→ **What you will do**
Filter the entries below down to the lines that hold "CtlContract".

====== Exercise materials

(* ===== verification/Defindex.v ===== *)
(** * The DeFindex strategy (contracts/defindex-strategy/src/lib.rs)

    An adapter that keeps one controller account per vault.  [LendingClient] is what the
    strategy calls: the controller's client and the asset's token client; [LendingLaws] what
    it relies on.  [Strategy.] is the contract over that interface, [StrategyReach.] its
    lifetime between other transactions, and [CtlClient.] discharges the interface with the
    controller of [CtlContract]. *)

From S2P Require Import Prelude Errors FpCore Fp PoolTypes PoolCache PoolContract ControllerTypes PoolView Account Payments CtlState CtlContext CtlBooks CtlFlows CtlLegs CtlKeep CtlSteps CtlStrategies CtlContract CtlReach CtlViews CtlSample.
From stdpp Require Import base numbers list gmap.
From Stdlib Require Import ZArith Lia Bool.

Open Scope Z_scope.

(** Calls into the controller carry the host environment of the callee.
    [lc_account_exists] is [try_account_exists]: [None] when the call itself failed. *)
Class LendingClient (S : Type) : Type := {
  lc_supply : Env -> S -> Address -> Z -> Z -> list HubPayment -> res (Z * S);
  lc_withdraw : Env -> S -> Address -> Z -> list HubPayment -> option Address ->
    res (list HubPayment * S);
  lc_account_exists : S -> Z -> option bool;
  lc_collateral : Env -> S -> Z -> HubAssetKey -> res Z;
  lc_market_index : Env -> S -> HubAssetKey -> res MarketIndexRaw;
  lc_spoke : S -> Z -> res SpokeConfig;
  lc_spoke_asset : S -> Z -> HubAssetKey -> res SpokeAssetConfig;
  lc_pool_address : S -> res Address;
  lc_balance : S -> Address -> Address -> Z;
  lc_transfer : S -> Address -> Address -> Address -> Z -> res S
}.

(** Accounts have a row each; a call on one leaves the rows of the others.  Ids are issued
    once: an account that supply opens takes an id that never was.  [lc_moves] are the
    transactions of everyone else. *)
Class LendingLaws (S : Type) `{LendingClient S} : Type := {
  lc_ok : S -> Prop;
  lc_issued : S -> Z -> Prop;
  lc_Row : Type;
  lc_row : S -> Z -> lc_Row;
  lc_moves : S -> S -> Prop;
  issued_positive : forall s id, lc_issued s id -> 0 < id;
  supply_law : forall env s caller id0 spoke pay id s', lc_ok s ->
    lc_supply env s caller id0 spoke pay = Ok (id, s') ->
    lc_ok s' /\ (forall i, lc_issued s i -> lc_issued s' i)
    /\ (forall i, i <> id -> lc_row s' i = lc_row s i)
    /\ (if id0 =? 0 then ~ lc_issued s id /\ lc_issued s' id else id = id0);
  withdraw_law : forall env s caller id pay to paid s', lc_ok s ->
    lc_withdraw env s caller id pay to = Ok (paid, s') ->
    lc_ok s' /\ (forall i, lc_issued s i -> lc_issued s' i)
    /\ (forall i, i <> id -> lc_row s' i = lc_row s i);
  transfer_law : forall s token from to n s', lc_ok s ->
    lc_transfer s token from to n = Ok s' ->
    lc_ok s' /\ (forall i, lc_issued s i -> lc_issued s' i)
    /\ (forall i, lc_row s' i = lc_row s i);
  exists_law : forall s s' id, lc_row s' id = lc_row s id ->
    lc_account_exists s' id = lc_account_exists s id;
  moves_law : forall s s', lc_ok s -> lc_moves s s' ->
    lc_ok s' /\ (forall i, lc_issued s i -> lc_issued s' i)
}.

============

→ **Solution to the exercise**
    controller of [CtlContract]. *)
From S2P Require Import Prelude Errors FpCore Fp PoolTypes PoolCache PoolContract ControllerTypes PoolView Account Payments CtlState CtlContext CtlBooks CtlFlows CtlLegs CtlKeep CtlSteps CtlStrategies CtlContract CtlReach CtlViews CtlSample.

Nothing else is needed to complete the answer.